## [EXERCISE]
The job is to find each line in the entries holding the string "delivered" and copy that line.
═══
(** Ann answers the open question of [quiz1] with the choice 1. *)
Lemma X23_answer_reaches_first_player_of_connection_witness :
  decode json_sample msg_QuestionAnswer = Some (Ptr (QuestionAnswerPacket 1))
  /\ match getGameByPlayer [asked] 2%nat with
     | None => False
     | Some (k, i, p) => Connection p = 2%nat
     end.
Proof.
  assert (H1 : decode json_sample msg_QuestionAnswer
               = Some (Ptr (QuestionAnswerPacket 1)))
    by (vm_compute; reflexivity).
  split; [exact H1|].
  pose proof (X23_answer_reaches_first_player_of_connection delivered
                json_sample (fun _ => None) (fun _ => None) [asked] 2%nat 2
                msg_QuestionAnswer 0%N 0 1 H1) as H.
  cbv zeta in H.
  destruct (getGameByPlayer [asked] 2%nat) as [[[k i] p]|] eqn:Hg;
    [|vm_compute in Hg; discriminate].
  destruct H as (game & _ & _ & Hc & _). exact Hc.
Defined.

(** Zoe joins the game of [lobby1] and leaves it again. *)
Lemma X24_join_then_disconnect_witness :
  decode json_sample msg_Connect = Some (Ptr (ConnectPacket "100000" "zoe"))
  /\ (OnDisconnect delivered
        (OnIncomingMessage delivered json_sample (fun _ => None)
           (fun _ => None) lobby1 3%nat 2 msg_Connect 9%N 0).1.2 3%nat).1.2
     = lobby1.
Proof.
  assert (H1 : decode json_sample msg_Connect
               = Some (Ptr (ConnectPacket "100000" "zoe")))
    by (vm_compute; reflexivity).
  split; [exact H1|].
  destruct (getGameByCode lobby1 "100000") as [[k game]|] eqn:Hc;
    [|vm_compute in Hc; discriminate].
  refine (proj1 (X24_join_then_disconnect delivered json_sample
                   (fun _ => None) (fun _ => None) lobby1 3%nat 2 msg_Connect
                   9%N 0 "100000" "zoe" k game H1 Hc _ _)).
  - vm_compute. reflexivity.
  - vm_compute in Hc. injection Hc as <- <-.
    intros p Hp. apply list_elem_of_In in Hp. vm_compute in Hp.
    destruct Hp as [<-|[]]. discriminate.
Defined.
═══
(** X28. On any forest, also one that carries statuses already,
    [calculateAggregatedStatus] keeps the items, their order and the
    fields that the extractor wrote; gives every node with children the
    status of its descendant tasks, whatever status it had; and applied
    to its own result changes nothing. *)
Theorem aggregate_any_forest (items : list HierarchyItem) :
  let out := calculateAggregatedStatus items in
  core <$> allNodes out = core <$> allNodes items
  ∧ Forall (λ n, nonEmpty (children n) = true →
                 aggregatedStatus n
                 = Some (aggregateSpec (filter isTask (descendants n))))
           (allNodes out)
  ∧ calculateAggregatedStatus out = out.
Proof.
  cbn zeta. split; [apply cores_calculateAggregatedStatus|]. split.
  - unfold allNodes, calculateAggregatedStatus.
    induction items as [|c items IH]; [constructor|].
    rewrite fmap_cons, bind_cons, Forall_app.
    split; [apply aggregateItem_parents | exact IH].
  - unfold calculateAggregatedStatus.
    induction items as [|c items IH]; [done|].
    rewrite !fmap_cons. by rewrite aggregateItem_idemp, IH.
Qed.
═══
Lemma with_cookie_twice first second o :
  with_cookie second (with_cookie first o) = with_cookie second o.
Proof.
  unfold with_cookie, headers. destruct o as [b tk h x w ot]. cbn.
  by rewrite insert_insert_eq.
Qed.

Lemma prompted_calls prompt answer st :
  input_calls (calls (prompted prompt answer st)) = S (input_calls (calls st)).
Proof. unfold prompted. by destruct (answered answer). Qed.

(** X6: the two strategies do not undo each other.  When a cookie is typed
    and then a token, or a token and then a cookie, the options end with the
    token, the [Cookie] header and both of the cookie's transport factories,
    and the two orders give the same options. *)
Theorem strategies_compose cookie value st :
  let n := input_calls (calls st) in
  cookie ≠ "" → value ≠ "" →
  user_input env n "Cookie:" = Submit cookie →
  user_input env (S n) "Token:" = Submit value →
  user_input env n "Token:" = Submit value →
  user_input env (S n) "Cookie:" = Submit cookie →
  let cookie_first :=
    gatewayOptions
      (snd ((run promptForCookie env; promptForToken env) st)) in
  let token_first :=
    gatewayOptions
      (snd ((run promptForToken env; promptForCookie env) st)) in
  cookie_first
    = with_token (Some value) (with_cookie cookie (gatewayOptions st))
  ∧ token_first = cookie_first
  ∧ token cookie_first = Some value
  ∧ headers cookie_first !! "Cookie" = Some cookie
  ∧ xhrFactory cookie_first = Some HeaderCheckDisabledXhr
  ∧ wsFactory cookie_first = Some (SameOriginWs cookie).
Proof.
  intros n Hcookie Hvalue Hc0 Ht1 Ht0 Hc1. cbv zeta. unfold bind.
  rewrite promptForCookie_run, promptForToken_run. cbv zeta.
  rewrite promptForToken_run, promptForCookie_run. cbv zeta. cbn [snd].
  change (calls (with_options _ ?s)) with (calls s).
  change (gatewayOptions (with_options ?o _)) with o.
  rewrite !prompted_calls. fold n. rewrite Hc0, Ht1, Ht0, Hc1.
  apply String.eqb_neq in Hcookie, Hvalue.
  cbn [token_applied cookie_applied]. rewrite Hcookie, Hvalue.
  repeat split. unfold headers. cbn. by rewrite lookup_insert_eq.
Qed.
═══
## [TASK SOLUTION]
  pose proof (X23_answer_reaches_first_player_of_connection delivered
  /\ (OnDisconnect delivered
        (OnIncomingMessage delivered json_sample (fun _ => None)
  refine (proj1 (X24_join_then_disconnect delivered json_sample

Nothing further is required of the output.